PROMPT:
Find the lines in the records below that contain "pose", and report each of them.

Stored items:
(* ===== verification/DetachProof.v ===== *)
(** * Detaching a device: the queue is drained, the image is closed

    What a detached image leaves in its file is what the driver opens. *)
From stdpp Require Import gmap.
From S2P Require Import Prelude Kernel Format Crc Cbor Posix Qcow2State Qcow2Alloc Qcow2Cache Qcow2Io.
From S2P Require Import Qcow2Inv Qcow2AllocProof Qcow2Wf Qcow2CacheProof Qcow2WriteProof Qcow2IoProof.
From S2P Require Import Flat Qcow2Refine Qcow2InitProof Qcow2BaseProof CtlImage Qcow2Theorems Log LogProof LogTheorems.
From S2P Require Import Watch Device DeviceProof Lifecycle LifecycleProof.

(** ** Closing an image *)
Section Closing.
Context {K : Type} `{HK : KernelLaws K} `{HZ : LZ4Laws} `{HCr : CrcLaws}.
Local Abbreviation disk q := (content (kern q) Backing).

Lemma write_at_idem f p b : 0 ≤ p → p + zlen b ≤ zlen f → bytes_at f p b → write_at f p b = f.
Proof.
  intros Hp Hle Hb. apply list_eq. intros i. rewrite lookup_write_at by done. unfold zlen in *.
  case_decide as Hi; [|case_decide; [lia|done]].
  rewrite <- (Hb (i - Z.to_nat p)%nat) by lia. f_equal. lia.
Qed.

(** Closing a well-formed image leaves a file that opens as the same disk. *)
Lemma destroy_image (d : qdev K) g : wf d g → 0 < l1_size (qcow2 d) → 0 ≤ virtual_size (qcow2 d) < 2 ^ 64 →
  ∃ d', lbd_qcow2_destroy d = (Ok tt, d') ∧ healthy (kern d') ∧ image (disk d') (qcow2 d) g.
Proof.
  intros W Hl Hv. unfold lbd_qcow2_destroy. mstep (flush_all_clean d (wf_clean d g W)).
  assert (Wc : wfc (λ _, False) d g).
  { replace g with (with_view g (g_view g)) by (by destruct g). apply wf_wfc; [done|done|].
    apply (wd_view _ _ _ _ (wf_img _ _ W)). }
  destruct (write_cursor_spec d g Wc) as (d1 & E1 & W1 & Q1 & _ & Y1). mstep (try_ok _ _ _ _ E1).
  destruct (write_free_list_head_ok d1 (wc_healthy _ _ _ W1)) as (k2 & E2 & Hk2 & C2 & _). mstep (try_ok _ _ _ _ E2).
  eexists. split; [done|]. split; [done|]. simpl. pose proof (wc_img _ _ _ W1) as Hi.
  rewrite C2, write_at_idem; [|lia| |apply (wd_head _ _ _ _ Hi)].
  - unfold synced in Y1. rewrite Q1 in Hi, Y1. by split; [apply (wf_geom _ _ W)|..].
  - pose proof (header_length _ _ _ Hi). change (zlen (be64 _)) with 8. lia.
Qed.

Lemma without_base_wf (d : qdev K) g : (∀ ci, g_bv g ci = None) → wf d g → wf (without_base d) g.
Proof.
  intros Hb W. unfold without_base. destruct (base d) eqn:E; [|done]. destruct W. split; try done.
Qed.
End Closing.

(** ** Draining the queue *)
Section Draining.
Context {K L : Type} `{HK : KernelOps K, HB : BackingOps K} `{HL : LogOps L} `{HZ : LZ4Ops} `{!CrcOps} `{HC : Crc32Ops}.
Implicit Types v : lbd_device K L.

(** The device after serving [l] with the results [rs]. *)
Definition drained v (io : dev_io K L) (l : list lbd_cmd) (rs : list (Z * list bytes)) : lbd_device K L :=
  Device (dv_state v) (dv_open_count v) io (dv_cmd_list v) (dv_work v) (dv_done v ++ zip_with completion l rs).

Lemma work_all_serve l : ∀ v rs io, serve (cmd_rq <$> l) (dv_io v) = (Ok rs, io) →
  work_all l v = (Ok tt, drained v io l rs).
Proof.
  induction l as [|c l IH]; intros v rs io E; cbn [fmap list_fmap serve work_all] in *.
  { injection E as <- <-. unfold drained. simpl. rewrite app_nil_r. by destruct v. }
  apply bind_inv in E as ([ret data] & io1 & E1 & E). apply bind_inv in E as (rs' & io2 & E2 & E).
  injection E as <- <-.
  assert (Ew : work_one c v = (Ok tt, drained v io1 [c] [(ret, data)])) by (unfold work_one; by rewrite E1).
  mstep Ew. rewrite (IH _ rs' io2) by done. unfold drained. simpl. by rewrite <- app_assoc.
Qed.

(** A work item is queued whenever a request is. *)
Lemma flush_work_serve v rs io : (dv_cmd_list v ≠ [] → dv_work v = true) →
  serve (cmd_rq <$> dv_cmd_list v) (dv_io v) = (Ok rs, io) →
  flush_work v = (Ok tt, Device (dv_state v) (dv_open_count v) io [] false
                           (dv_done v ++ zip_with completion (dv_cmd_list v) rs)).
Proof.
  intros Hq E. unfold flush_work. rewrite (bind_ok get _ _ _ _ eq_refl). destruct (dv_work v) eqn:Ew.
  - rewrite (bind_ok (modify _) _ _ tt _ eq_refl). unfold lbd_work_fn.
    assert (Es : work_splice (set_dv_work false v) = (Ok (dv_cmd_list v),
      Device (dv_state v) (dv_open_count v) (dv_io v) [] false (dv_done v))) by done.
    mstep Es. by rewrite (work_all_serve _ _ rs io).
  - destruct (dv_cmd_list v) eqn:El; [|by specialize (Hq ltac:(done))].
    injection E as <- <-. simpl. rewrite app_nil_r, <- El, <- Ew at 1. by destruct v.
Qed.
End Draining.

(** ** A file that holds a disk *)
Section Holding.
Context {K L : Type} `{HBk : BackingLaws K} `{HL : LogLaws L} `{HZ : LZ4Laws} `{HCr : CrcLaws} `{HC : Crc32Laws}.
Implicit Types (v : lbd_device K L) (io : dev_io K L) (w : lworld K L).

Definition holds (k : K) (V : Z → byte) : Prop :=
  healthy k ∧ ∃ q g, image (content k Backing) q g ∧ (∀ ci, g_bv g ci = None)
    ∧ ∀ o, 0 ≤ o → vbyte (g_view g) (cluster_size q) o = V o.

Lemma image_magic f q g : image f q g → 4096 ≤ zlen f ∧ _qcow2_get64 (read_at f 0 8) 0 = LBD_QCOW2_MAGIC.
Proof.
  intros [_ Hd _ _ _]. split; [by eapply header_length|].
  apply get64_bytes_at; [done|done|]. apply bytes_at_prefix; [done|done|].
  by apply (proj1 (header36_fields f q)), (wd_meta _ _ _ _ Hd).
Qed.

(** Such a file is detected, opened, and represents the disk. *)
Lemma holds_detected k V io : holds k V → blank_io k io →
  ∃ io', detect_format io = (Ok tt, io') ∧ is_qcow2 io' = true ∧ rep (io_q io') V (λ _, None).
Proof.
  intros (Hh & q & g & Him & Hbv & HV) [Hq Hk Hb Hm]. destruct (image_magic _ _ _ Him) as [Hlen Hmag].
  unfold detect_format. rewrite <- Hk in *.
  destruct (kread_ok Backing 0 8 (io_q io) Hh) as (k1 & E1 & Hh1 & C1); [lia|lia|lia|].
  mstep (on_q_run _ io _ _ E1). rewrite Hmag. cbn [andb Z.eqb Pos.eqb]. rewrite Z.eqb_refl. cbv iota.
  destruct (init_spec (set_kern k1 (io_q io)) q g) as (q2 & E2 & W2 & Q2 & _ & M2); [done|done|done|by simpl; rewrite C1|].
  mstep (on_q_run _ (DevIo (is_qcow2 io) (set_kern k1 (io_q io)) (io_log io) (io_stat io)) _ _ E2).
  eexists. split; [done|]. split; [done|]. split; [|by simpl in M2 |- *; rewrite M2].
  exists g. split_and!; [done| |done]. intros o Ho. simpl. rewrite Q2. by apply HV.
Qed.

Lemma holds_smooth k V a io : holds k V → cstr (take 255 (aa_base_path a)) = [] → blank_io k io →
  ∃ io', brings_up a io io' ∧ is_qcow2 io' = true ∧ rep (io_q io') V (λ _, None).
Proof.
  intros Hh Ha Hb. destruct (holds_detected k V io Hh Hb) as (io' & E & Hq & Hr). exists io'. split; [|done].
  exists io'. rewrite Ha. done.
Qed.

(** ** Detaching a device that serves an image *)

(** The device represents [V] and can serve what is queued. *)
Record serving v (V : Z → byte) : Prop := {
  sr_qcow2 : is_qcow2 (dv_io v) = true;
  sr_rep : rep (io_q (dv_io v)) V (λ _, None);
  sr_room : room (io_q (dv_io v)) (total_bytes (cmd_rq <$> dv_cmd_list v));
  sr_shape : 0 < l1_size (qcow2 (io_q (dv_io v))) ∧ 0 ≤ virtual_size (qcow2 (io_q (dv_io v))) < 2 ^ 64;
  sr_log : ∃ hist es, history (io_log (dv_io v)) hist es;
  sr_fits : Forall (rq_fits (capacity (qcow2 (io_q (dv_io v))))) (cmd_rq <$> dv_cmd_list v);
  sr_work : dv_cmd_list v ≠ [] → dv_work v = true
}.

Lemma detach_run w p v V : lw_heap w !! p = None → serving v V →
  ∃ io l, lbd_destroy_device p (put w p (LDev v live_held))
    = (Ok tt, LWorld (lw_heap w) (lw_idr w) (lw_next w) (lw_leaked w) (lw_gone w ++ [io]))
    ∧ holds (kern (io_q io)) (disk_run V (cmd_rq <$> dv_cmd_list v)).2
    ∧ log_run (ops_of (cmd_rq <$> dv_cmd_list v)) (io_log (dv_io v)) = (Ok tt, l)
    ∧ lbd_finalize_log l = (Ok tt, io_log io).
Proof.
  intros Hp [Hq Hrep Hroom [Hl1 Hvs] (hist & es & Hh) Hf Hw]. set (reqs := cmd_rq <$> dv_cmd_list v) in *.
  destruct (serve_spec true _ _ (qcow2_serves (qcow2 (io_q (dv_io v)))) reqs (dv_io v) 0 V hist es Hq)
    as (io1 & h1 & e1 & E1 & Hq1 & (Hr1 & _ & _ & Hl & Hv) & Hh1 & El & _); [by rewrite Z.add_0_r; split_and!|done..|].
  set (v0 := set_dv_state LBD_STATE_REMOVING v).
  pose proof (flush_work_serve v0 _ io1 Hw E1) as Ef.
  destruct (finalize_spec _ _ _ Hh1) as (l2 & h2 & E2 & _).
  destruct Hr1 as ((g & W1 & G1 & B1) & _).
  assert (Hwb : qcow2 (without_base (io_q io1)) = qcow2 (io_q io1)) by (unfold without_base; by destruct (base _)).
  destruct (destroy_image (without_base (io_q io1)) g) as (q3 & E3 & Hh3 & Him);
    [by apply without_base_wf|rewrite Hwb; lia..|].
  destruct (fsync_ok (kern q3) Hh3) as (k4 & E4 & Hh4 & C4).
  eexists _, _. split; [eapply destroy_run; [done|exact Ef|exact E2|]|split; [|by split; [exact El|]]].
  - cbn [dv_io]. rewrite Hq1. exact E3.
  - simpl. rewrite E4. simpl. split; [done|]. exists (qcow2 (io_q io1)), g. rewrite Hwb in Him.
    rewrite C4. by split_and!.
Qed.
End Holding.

RESULT FOR THIS TASK:
  eexists. split; [done|]. split; [done|]. simpl. pose proof (wc_img _ _ _ W1) as Hi.
  - pose proof (header_length _ _ _ Hi). change (zlen (be64 _)) with 8. lia.
  pose proof (flush_work_serve v0 _ io1 Hw E1) as Ef.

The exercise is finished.